A recent research shows that enterprise customers are willing to buy more IoT devices as well as pay more (nearly 22 per cent more on average) if security is addressed effectively. Hence, incorporating security right from the onset should be a no-brainer
Scale
Interestingly, research from the Ovum study has shown that majority of enterprises who have deployed IoT, have seen measurable benefits within 12 months of deployment. The best way is to start small and then scale up gradually.
We have seen our customers start with a pilot but also have a plan to scale fast once they see the solution performing. But as more customers adopt IoT, we expect the newer adopters to go for scale right from the start.
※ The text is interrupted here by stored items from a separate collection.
(** The scan passes over bytes that are neither a dot nor a separator. *)
Lemma extLoop_skip (suf pre : string) :
  plain suf ->
  filepath.extLoop (pre +:+ suf) (String.length pre + String.length suf) =
  filepath.extLoop (pre +:+ suf) (String.length pre).
Proof.
  revert pre; induction suf as [|c suf IH]; intros pre Hp.
  - simpl. now rewrite Nat.add_0_r.
  - unfold plain in Hp. simpl in Hp. apply andb_prop in Hp as [Hc Hs].
    specialize (IH (pre +:+ String c "") Hs).
    rewrite str_app_assoc in IH. simpl in IH.
    rewrite str_length_app in IH. simpl in IH.
    replace (String.length pre + String.length (String c suf))
      with (String.length pre + 1 + String.length suf) by (simpl; lia).
    rewrite IH. rewrite Nat.add_1_r. simpl.
    rewrite str_get_app_at.
    unfold notSepDot in Hc. apply andb_prop in Hc as [H1 H2].
    apply negb_true_iff in H1, H2. now rewrite H1, H2.
Qed.

(** The extension of [pre.e] is [.e] when [e] has no dot and no
    separator. *)
Lemma Ext_dot (pre e : string) :
  plain e -> filepath.Ext (pre +:+ "." +:+ e) = "." +:+ e.
Proof.
  intros He. unfold filepath.Ext.
  replace (pre +:+ "." +:+ e) with ((pre +:+ ".") +:+ e) by now rewrite str_app_assoc.
  rewrite str_length_app, extLoop_skip by assumption.
  rewrite str_length_app. simpl. rewrite Nat.add_1_r. simpl.
  rewrite str_app_assoc. simpl. rewrite str_get_app_at. simpl.
  apply str_drop_app.
Qed.

(** No dot, no extension. *)
Lemma extLoop_dotFree (path : string) (i : nat) :
  dotFree path -> filepath.extLoop path i = "".
Proof.
  intros Hp. induction i as [|j IH]; simpl; [reflexivity|].
  destruct (String.get j path) as [c|] eqn:Hc; [|reflexivity].
  destruct (filepath.IsPathSeparator c); [reflexivity|].
  pose proof (str_all_get _ _ _ _ Hp Hc) as Hd. unfold notDot in Hd.
  apply negb_true_iff in Hd. now rewrite Hd.
Qed.

Lemma Ext_dotFree (path : string) : dotFree path -> filepath.Ext path = "".
Proof. apply extLoop_dotFree. Qed.

(** What the scan returns is empty or a tail of the path that starts with
    a dot and has no other dot and no separator. *)
Lemma extLoop_shape (path : string) (i : nat) :
  plain (bytes.drop i path) ->
  filepath.extLoop path i = "" \/
  exists j e, filepath.extLoop path i = bytes.drop j path /\
              bytes.drop j path = "." +:+ e /\ plain e.
Proof.
  induction i as [|j IH]; intros Hp; simpl; [now left|].
  destruct (String.get j path) as [c|] eqn:Hc; [|now left].
  destruct (filepath.IsPathSeparator c) eqn:Hsep; [now left|].
  destruct (Ascii.eqb c ".") eqn:Hdot.
  - right. exists j, (bytes.drop (S j) path). split; [reflexivity|].
    split; [|assumption].
    apply Ascii.eqb_eq in Hdot. subst c. now apply str_get_drop.
  - apply IH. rewrite (str_get_drop _ _ _ Hc). unfold plain in *.
    cbn [bytes.all]. rewrite Hp. unfold notSepDot. now rewrite Hsep, Hdot.
Qed.

Lemma str_drop_length (s : string) : bytes.drop (String.length s) s = "".
Proof. induction s as [|c s IH]; simpl; [reflexivity | exact IH]. Qed.

Lemma Ext_shape (path : string) :
  filepath.Ext path = "" \/
  exists j e, filepath.Ext path = bytes.drop j path /\
              bytes.drop j path = "." +:+ e /\ plain e.
Proof. apply extLoop_shape. now rewrite str_drop_length. Qed.

(** The extension is a suffix of the path: the path is a stem followed by
    its extension. *)
Lemma Ext_suffix (path : string) :
  exists stem, path = stem +:+ filepath.Ext path.
Proof.
  destruct (Ext_shape path) as [H | (j & e & H & _)]; rewrite H.
  - exists path. now rewrite str_app_nil_r.
  - exists (bytes.take j path). now rewrite str_take_drop.
Qed.

Lemma Ext_length (path : string) :
  String.length (filepath.Ext path) <= String.length path.
Proof.
  destruct (Ext_suffix path) as [stem H].
  rewrite H at 2. rewrite str_length_app. lia.
Qed.

End ExtFacts.

(** ** Path name elements *)

Section ElementFacts.

Lemma elements_nonempty (s : string) : filepath.elements s <> [].
Proof.
  destruct s as [|c s]; simpl; [easy|].
  destruct (filepath.IsPathSeparator c); [easy|].
  now destruct (filepath.elements s).
Qed.

Lemma elements_sepFree (x : string) : sepFree x -> filepath.elements x = [x].
Proof.
  unfold sepFree. induction x as [|c x IH]; simpl; [easy|].
  intros [Hc Hx]%andb_prop. unfold notSep in Hc. apply negb_true_iff in Hc.
  now rewrite Hc, (IH Hx).
Qed.

(** Cutting at a separator cuts the list of elements. *)
Lemma elements_app (a b : string) :
  filepath.elements (a +:+ "/" +:+ b) = filepath.elements a ++ filepath.elements b.
Proof.
  induction a as [|c a IH]; simpl in *; [reflexivity|].
  destruct (filepath.IsPathSeparator c); rewrite IH; [reflexivity|].
  pose proof (elements_nonempty a) as Hne.
  now destruct (filepath.elements a).
Qed.

Lemma elements_all_sepFree (s : string) : Forall sepFree (filepath.elements s).
Proof.
  induction s as [|c s IH]; simpl; [now repeat constructor|].
  destruct (filepath.IsPathSeparator c) eqn:Hc; [now constructor|].
  destruct (filepath.elements s) as [|e es]; [now repeat constructor; unfold sepFree; simpl; unfold notSep; rewrite Hc|].
  inversion IH; subst. constructor; [|assumption].
  unfold sepFree in *. simpl. unfold notSep at 1. now rewrite Hc.
Qed.

Lemma concat_cons (x y : string) (l : list string) :
  String.concat "/" (x :: y :: l) = x +:+ "/" +:+ String.concat "/" (y :: l).
Proof. reflexivity. Qed.

(** Joining elements with separators and cutting again gives them back. *)
Lemma elements_concat (l : list string) :
  l <> [] -> Forall sepFree l -> filepath.elements (String.concat "/" l) = l.
Proof.
  induction l as [|x [|y l] IH]; intros Hne Hall; [easy| |].
  - simpl. apply elements_sepFree. now inversion Hall.
  - rewrite concat_cons, elements_app.
    inversion Hall; subst. rewrite elements_sepFree by assumption.
    now rewrite IH.
Qed.

Lemma concat_snoc (l : list string) (x : string) :
  l <> [] ->
  String.concat "/" (l ++ [x]) = String.concat "/" l +:+ "/" +:+ x.
Proof.
  induction l as [|y [|z l] IH]; intros Hne; [easy| |].
  - reflexivity.
  - change (String.concat "/" ((y :: z :: l) ++ [x]))
      with (y +:+ "/" +:+ String.concat "/" ((z :: l) ++ [x])).
    rewrite IH by easy. rewrite concat_cons.
    now rewrite !str_app_assoc.
Qed.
This is also reflected in how some of the solution providers are scaling. Once the solution has been implemented successfully, the uptake is fast. For instance, Bengaluru’s WeGoT, an IoT-based utility solutions company took three years to establish its prototype VenAqua, a solution that empowers customers with data and recommendations on minimising water consumption in homes. The project was first rolled out in only 500 homes and a year later, it expanded to 2 cities and more than 2,000 homes. Today, the solution is present in more than 20,000 homes and has saved 550 million litres of water!
“The benefits of IoT cut across process efficiencies, new business opportunities, enhanced customer service and engagement while also bringing in productivity and cost savings.”
Following the 6 S guide can help move your IoT projects from PoC to deployment at scale.